**The task:** As an exercise, copy out the entries exactly as written.

**Data to examine:**
═══

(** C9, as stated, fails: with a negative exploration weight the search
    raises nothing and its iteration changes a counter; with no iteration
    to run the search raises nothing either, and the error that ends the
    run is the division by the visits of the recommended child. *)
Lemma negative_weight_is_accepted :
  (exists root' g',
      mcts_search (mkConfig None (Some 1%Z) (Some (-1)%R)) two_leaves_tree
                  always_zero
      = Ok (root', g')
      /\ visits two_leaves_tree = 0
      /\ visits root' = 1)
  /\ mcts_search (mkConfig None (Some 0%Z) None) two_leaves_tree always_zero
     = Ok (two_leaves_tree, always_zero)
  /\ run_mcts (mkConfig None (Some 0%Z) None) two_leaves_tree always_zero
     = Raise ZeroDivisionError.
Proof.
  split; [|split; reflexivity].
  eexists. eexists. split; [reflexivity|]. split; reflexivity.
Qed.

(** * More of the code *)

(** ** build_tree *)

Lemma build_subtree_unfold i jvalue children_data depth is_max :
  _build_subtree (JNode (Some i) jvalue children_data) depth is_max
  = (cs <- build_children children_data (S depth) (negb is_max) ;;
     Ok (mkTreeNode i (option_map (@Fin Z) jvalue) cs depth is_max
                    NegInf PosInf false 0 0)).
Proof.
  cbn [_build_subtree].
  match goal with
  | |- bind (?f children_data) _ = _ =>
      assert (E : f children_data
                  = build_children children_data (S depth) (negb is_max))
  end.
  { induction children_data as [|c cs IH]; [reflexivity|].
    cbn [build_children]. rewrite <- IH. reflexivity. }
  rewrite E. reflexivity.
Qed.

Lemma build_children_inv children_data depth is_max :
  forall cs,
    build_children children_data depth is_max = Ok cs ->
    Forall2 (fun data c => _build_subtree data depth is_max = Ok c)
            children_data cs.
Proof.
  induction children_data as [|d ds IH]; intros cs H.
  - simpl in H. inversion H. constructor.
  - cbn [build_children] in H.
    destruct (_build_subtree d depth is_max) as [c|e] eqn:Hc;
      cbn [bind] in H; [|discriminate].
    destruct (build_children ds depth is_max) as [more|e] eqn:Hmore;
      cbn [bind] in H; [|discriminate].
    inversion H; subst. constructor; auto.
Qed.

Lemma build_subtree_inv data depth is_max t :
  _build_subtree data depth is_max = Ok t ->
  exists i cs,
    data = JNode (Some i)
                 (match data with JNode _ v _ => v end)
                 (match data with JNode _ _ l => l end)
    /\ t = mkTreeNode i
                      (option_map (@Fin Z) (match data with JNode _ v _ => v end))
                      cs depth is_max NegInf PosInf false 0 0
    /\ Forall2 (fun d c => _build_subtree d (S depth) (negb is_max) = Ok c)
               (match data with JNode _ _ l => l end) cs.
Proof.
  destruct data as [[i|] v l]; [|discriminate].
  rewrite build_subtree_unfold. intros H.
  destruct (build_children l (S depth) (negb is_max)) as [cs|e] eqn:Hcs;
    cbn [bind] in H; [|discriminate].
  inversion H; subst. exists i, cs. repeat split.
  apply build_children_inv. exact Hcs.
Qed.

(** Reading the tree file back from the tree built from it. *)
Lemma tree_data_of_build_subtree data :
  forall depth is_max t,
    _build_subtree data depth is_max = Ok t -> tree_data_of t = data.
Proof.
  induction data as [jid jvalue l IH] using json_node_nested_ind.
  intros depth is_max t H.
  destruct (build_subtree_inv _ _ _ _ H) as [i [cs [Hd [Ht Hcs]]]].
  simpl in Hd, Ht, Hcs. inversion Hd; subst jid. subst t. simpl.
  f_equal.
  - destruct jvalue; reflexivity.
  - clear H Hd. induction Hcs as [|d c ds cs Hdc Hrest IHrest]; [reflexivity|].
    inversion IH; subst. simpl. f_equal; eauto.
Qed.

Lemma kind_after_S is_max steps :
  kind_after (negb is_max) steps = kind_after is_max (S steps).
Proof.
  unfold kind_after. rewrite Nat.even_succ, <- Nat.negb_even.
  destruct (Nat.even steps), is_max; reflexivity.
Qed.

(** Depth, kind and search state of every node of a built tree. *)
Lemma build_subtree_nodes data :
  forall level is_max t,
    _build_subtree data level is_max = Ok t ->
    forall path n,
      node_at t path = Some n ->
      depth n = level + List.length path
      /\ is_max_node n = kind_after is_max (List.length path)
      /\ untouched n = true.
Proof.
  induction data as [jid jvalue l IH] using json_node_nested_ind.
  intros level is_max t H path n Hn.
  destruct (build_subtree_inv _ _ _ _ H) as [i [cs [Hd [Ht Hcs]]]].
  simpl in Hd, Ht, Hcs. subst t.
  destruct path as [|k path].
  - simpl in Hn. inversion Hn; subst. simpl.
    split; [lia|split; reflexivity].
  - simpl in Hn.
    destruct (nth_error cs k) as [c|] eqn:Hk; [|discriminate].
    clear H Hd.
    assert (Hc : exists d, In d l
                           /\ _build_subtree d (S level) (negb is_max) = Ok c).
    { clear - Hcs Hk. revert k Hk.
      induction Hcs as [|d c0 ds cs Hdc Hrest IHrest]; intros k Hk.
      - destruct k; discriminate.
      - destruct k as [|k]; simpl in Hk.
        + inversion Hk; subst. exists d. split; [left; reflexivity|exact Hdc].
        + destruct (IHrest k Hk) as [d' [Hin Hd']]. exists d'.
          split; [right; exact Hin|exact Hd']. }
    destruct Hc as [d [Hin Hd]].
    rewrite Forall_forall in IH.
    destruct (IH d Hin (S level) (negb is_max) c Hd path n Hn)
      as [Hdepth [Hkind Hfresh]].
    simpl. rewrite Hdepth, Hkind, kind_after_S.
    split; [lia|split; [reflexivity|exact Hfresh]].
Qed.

═══

**Exercise output:**
(** C9, as stated, fails: with a negative exploration weight the search
    raises nothing and its iteration changes a counter; with no iteration
    to run the search raises nothing either, and the error that ends the
    run is the division by the visits of the recommended child. *)
Lemma negative_weight_is_accepted :
  (exists root' g',
      mcts_search (mkConfig None (Some 1%Z) (Some (-1)%R)) two_leaves_tree
                  always_zero
      = Ok (root', g')
      /\ visits two_leaves_tree = 0
      /\ visits root' = 1)
  /\ mcts_search (mkConfig None (Some 0%Z) None) two_leaves_tree always_zero
     = Ok (two_leaves_tree, always_zero)
  /\ run_mcts (mkConfig None (Some 0%Z) None) two_leaves_tree always_zero
     = Raise ZeroDivisionError.
Proof.
  split; [|split; reflexivity].
  eexists. eexists. split; [reflexivity|]. split; reflexivity.
Qed.

(** * More of the code *)

(** ** build_tree *)

Lemma build_subtree_unfold i jvalue children_data depth is_max :
  _build_subtree (JNode (Some i) jvalue children_data) depth is_max
  = (cs <- build_children children_data (S depth) (negb is_max) ;;
     Ok (mkTreeNode i (option_map (@Fin Z) jvalue) cs depth is_max
                    NegInf PosInf false 0 0)).
Proof.
  cbn [_build_subtree].
  match goal with
  | |- bind (?f children_data) _ = _ =>
      assert (E : f children_data
                  = build_children children_data (S depth) (negb is_max))
  end.
  { induction children_data as [|c cs IH]; [reflexivity|].
    cbn [build_children]. rewrite <- IH. reflexivity. }
  rewrite E. reflexivity.
Qed.

Lemma build_children_inv children_data depth is_max :
  forall cs,
    build_children children_data depth is_max = Ok cs ->
    Forall2 (fun data c => _build_subtree data depth is_max = Ok c)
            children_data cs.
Proof.
  induction children_data as [|d ds IH]; intros cs H.
  - simpl in H. inversion H. constructor.
  - cbn [build_children] in H.
    destruct (_build_subtree d depth is_max) as [c|e] eqn:Hc;
      cbn [bind] in H; [|discriminate].
    destruct (build_children ds depth is_max) as [more|e] eqn:Hmore;
      cbn [bind] in H; [|discriminate].
    inversion H; subst. constructor; auto.
Qed.

Lemma build_subtree_inv data depth is_max t :
  _build_subtree data depth is_max = Ok t ->
  exists i cs,
    data = JNode (Some i)
                 (match data with JNode _ v _ => v end)
                 (match data with JNode _ _ l => l end)
    /\ t = mkTreeNode i
                      (option_map (@Fin Z) (match data with JNode _ v _ => v end))
                      cs depth is_max NegInf PosInf false 0 0
    /\ Forall2 (fun d c => _build_subtree d (S depth) (negb is_max) = Ok c)
               (match data with JNode _ _ l => l end) cs.
Proof.
  destruct data as [[i|] v l]; [|discriminate].
  rewrite build_subtree_unfold. intros H.
  destruct (build_children l (S depth) (negb is_max)) as [cs|e] eqn:Hcs;
    cbn [bind] in H; [|discriminate].
  inversion H; subst. exists i, cs. repeat split.
  apply build_children_inv. exact Hcs.
Qed.

(** Reading the tree file back from the tree built from it. *)
Lemma tree_data_of_build_subtree data :
  forall depth is_max t,
    _build_subtree data depth is_max = Ok t -> tree_data_of t = data.
Proof.
  induction data as [jid jvalue l IH] using json_node_nested_ind.
  intros depth is_max t H.
  destruct (build_subtree_inv _ _ _ _ H) as [i [cs [Hd [Ht Hcs]]]].
  simpl in Hd, Ht, Hcs. inversion Hd; subst jid. subst t. simpl.
  f_equal.
  - destruct jvalue; reflexivity.
  - clear H Hd. induction Hcs as [|d c ds cs Hdc Hrest IHrest]; [reflexivity|].
    inversion IH; subst. simpl. f_equal; eauto.
Qed.

Lemma kind_after_S is_max steps :
  kind_after (negb is_max) steps = kind_after is_max (S steps).
Proof.
  unfold kind_after. rewrite Nat.even_succ, <- Nat.negb_even.
  destruct (Nat.even steps), is_max; reflexivity.
Qed.

(** Depth, kind and search state of every node of a built tree. *)
Lemma build_subtree_nodes data :
  forall level is_max t,
    _build_subtree data level is_max = Ok t ->
    forall path n,
      node_at t path = Some n ->
      depth n = level + List.length path
      /\ is_max_node n = kind_after is_max (List.length path)
      /\ untouched n = true.
Proof.
  induction data as [jid jvalue l IH] using json_node_nested_ind.
  intros level is_max t H path n Hn.
  destruct (build_subtree_inv _ _ _ _ H) as [i [cs [Hd [Ht Hcs]]]].
  simpl in Hd, Ht, Hcs. subst t.
  destruct path as [|k path].
  - simpl in Hn. inversion Hn; subst. simpl.
    split; [lia|split; reflexivity].
  - simpl in Hn.
    destruct (nth_error cs k) as [c|] eqn:Hk; [|discriminate].
    clear H Hd.
    assert (Hc : exists d, In d l
                           /\ _build_subtree d (S level) (negb is_max) = Ok c).
    { clear - Hcs Hk. revert k Hk.
      induction Hcs as [|d c0 ds cs Hdc Hrest IHrest]; intros k Hk.
      - destruct k; discriminate.
      - destruct k as [|k]; simpl in Hk.
        + inversion Hk; subst. exists d. split; [left; reflexivity|exact Hdc].
        + destruct (IHrest k Hk) as [d' [Hin Hd']]. exists d'.
          split; [right; exact Hin|exact Hd']. }
    destruct Hc as [d [Hin Hd]].
    rewrite Forall_forall in IH.
    destruct (IH d Hin (S level) (negb is_max) c Hd path n Hn)
      as [Hdepth [Hkind Hfresh]].
    simpl. rewrite Hdepth, Hkind, kind_after_S.
    split; [lia|split; [reflexivity|exact Hfresh]].
Qed.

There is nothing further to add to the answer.